Discrétisation d'un mur pour le transfert thermique transitoire

Figure 6.1: Discrétisation d’un mur pour le transfert thermique transitoire

On suppose comme montré sur la figure 6.1 qu’un mur d’épaisseur \(e\) est discrétisé en \(n\) noeuds de température \(T_i\) séparés d’une distance \(\Delta x\). L’équation (6.2) discrétisée devient pour chaque point \(i\):

\[\begin{equation} \rho c_p \frac{\partial T_i}{\partial t} = \frac{\lambda}{2 \, \Delta x^2} \left(T_{i-1}-2T_i+T_{i+1}\right) \tag{6.3} \end{equation}\]

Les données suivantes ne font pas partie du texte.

(* ===== verification/StoreRefinement.v ===== *)
(** * The event store as streams of typed events

    What [EventStore] promises, over any event log, key provider and
    serializer: each stream holds the events that were appended to it, in
    order, whatever is sealed, stamped and upcast in between. *)

From Stdlib Require Import Strings.Byte.
From S2P Require Import Prelude.
From S2P Require Import Strconv.
From S2P Require Import Json.
From S2P Require Import JsonRoundtrip.
From S2P Require Import Utf8.
From S2P Require Import Types.
From S2P Require Import Crypto.
From S2P Require Import LocalProvider.
From S2P Require Import Common.
From S2P Require Import Subject.
From S2P Require Import FieldEncryption.
From S2P Require Import FieldTheorems.
From S2P Require Import LogInvariant.
From S2P Require Import Versioning.
From S2P Require Import EventLog.
From S2P Require Import Aggregate.
From S2P Require Import EventStore.

(** The fields of the metadata that are no custom keys. *)
Definition header (m : Metadata) : string * string * string * string :=
  (md_CorrelationID m, md_CausationID m, md_UserID m, md_TenantID m).

(** The custom keys of the library. *)
Definition libraryKeys : list string := schemaVersionKey :: SubjectTagsKey :: reservedEncryptionMetadataKeys.

(** ** Lookups *)

Lemma header_WithCustom m k v : header (WithCustom m k v) = header m.
Proof. done. Qed.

On va discrétiser à nouveau, cette fois sur l’échelle du temps : pour un point \(i\) donné dans la paroi, l’évolution de la température s’exprime en fonction de la différence entre sa valeur \(T_i^{(t)}\) à l’instant \(t\), et sa valeur \(T_i^{(t+1)}\) au pas de temps suivant \(t+\Delta t\).

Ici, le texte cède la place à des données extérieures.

(** From the executor to the end. *)
Lemma execute_and_save h s0 ctx typed w1 w2 g g1 m (isNew : bool) :
  es_encryption c = NewFieldEncryptionConfig <$> opts → es_callerSchemaVersion c = false →
  (∀ ctx n i, entropy_ok (se_entropy (senvs ctx n) i)) → executes h s0 →
  st_serializer (storeOf w1) = st_serializer s0 → store_log (storeOf w1) = store_log s0 →
  ah_executor h ctx g typed w1 = (w2, (g1, Returned None)) → represents c (storeOf w1) m → loadedFrom isNew m g →
  ∀ s g2 r, SaveAggregate c (senvs ctx (bw_calls w2)) (storeOf w2, g1) = ((s, g2), r) →
  ∃ m1, grows m m1 ∧ represents c (storeOf w2) m1 ∧
    match r with
    | Err _ => represents c s m1
    | Ok _ => represents c s (extend (aggregateStream g) (agg_UncommittedEvents g1) m1) ∧
        (agg_UncommittedEvents g1 ≠ [] →
           m1 (aggregateStream g) = if isNew then [] else m (aggregateStream g))
    end.
Proof.
  intros Hopts Hcs Hent Hex Hs0 Hl0 E Hm [Hload Hun] s g2 r Es.
  destruct (Hex _ _ _ _ _ _ _ _ Hs0 Hl0 Hun E Hm) as (Hv & Hst & Hk & Hfit & m1 & Hg & Hm1).
  destruct (SaveAggregate_represents c opts _ _ _ _ _ _ _ Hopts Hcs (Hent _ _) Hk Hm1 Hfit Es) as [Hr Hcase].
  exists m1. split; [done|]. split; [done|]. destruct r as [[]|err]; [|done]. rewrite Hst in Hr, Hcase. split; [exact Hr|].
  intros Hne. destruct Hcase as [[? _]|(_ & _ & Hver)]; [done|]. rewrite Hv, Hload in Hver.
  assert (length (m1 (aggregateStream g)) = if isNew then 0%nat else length (m (aggregateStream g))) as Hlen.
  { unfold AnyVersion, StreamExists in Hver. destruct isNew; lia. }
  destruct isNew; [by apply nil_length_inv|].
  destruct (Hg (aggregateStream g)) as [k Hpre]. rewrite Hpre, length_app in Hlen.
  assert (k = []) as -> by (apply nil_length_inv; lia). by rewrite Hpre, app_nil_r.
Qed.

(** The aggregate the executor is given: a fresh instance under the id when the
    command names none, else the replay of the stream, with its version. *)
Definition prepared (h : AggregateHandler A P Ser X T C G) (isNew : bool) (id : string) m g : Prop :=
  if isNew then g = ah_factory h id
  else ∃ g', ReplayEvents agg_ApplyEvent (m (aggregateStream (ah_factory h id))) (ah_factory h id) = (g', Ok tt) ∧
    g = recordVersion (Z.of_nat (length (m (aggregateStream (ah_factory h id))))) g'.

(** The load of an existing aggregate, or the fresh one. *)
Lemma load_prepares (h : AggregateHandler A P Ser X T C G) ctx w (isNew : bool) id m :
  (∀ ctx n, check_ctx (se_env (senvs ctx n)) = Ok tt) → versioned h → represents c (storeOf w) m → store_closed (storeOf w) = false →
  ∃ w1 g r,
    (if isNew then (w, ah_factory h id, Ok tt)
     else let '((s, agg), r) := LoadAggregate c (senvs ctx (bw_calls w)) (storeOf w, ah_factory h id) in (tick (setStore s w), agg, r))
      = (w1, g, r) ∧ represents c (storeOf w1) m ∧
    st_serializer (storeOf w1) = st_serializer (storeOf w) ∧ store_log (storeOf w1) = store_log (storeOf w) ∧
    match r with
    | Ok _ => loadedFrom isNew m g ∧ prepared h isNew id m g
    | Err _ => isNew = false ∧ ∃ g' err, ReplayEvents agg_ApplyEvent (m (aggregateStream (ah_factory h id))) (ah_factory h id) = (g', Err err)
    end.
Proof.
  intros Hctx Hver Hm Hcl. destruct isNew.
  { eexists _, _, _. split; [done|]. do 3 (split; [done|]). split; [apply (ver_fresh h Hver)|done]. }
  destruct (LoadAggregate_replays c (senvs ctx (bw_calls w)) (storeOf w) (ah_factory h id) m Hm (Hctx _ _) Hcl) as (q & Hq & ->).
  destruct (ReplayEvents _ _ _) as [g' [[]|err']] eqn:Er; eexists _, _, _; (split; [done|]);
    (split; [by eapply represents_setup; [exact Hm|apply Hm|..]|]); do 2 (split; [done|]); [|split; [done|by eexists _, _]].
  split; [|by exists g']. destruct (ver_applied_stream h Hver _ _ _ _ Er) as [E1 E2], (ver_recorded_stream h Hver
    (Z.of_nat (length (m (aggregateStream (ah_factory h id))))) g') as [E3 E4].
  unfold loadedFrom. rewrite (ver_recorded h Hver), E3, E1, E4, E2. split; [done|]. apply (ver_fresh h Hver).
Qed.

(** What handling a command came to, from the world [w] and the streams [m]. *)
Inductive handled (h : AggregateHandler A P Ser X T C G) ctx typed w m : World (Store A P Ser X * T) → CommandResult → Prop :=
(* There is no id, or the replay is refused: nothing was run. *)
| handled_refused w' result :
    IsSuccess result = false → store_log (storeOf w') = store_log (storeOf w) → represents c (storeOf w') m →
    (resolveID h typed w).2 = None ∨
    (ah_AggregateID h typed ≠ "" ∧ ∃ g' err, let g := ah_factory h (ah_AggregateID h typed) in
       ReplayEvents agg_ApplyEvent (m (aggregateStream g)) g = (g', Err err)) →
    handled h ctx typed w m w' result
(* The executor failed: nothing was saved after it. *)
| handled_failed id w1 g w2 g1 err m1 w' :
    (resolveID h typed w).2 = Some id → represents c (storeOf w1) m →
    prepared h (bool_decide (ah_AggregateID h typed = "")) id m g →
    ah_executor h ctx g typed w1 = (w2, (g1, Returned (Some err))) →
    grows m m1 → represents c (storeOf w2) m1 → storeOf w' = storeOf w2 →
    handled h ctx typed w m w' (NewErrorResult err)
(* The executor succeeded and the aggregate was saved, once, or was not. *)
| handled_executed id w1 g w2 g1 m1 w' g2 saved result :
    (resolveID h typed w).2 = Some id → represents c (storeOf w1) m →
    prepared h (bool_decide (ah_AggregateID h typed = "")) id m g →
    ah_executor h ctx g typed w1 = (w2, (g1, Returned None)) →
    grows m m1 → represents c (storeOf w2) m1 →
    SaveAggregate c (senvs ctx (bw_calls w2)) (storeOf w2, g1) = ((storeOf w', g2), saved) →
    IsSuccess result = is_ok saved →
    match saved with
    | Ok _ =>
        represents c (storeOf w') (extend (aggregateStream g) (agg_UncommittedEvents g1) m1) ∧
        (agg_UncommittedEvents g1 ≠ [] →
           m1 (aggregateStream g) = if bool_decide (ah_AggregateID h typed = "") then [] else m (aggregateStream g))
    | Err _ => represents c (storeOf w') m1
    end →
    handled h ctx typed w m w' result.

\[\begin{equation} \frac{\rho c_p}{\Delta t} \left( T_i^{(t+1)} - T_i^{(t)} \right)= \frac{\lambda}{2 \, \Delta x^2} \left(T_{i-1}^{(t+1)}-2T_i^{(t+1)}+T_{i+1}^{(t+1)}\right) \tag{6.4} \end{equation}\]

Ceux qui connaissent la méthode des différences finies auront remarqué qu’on a choisi ici un schéma implicite : les températures à droite de l’équation sont prises au pas de temps \(t+1\). Calculer la conduction thermique transitoire dans une paroi 1D mène donc à résoudre un système matriciel de \(n\) équations à \(n\) inconnues, à chaque pas de temps, car toutes les valeurs des températures sont liées entre elles. Ca n’est pas très compliqué si on sait écrire deux lignes de code, mais ce serait un peu long à détailler ici.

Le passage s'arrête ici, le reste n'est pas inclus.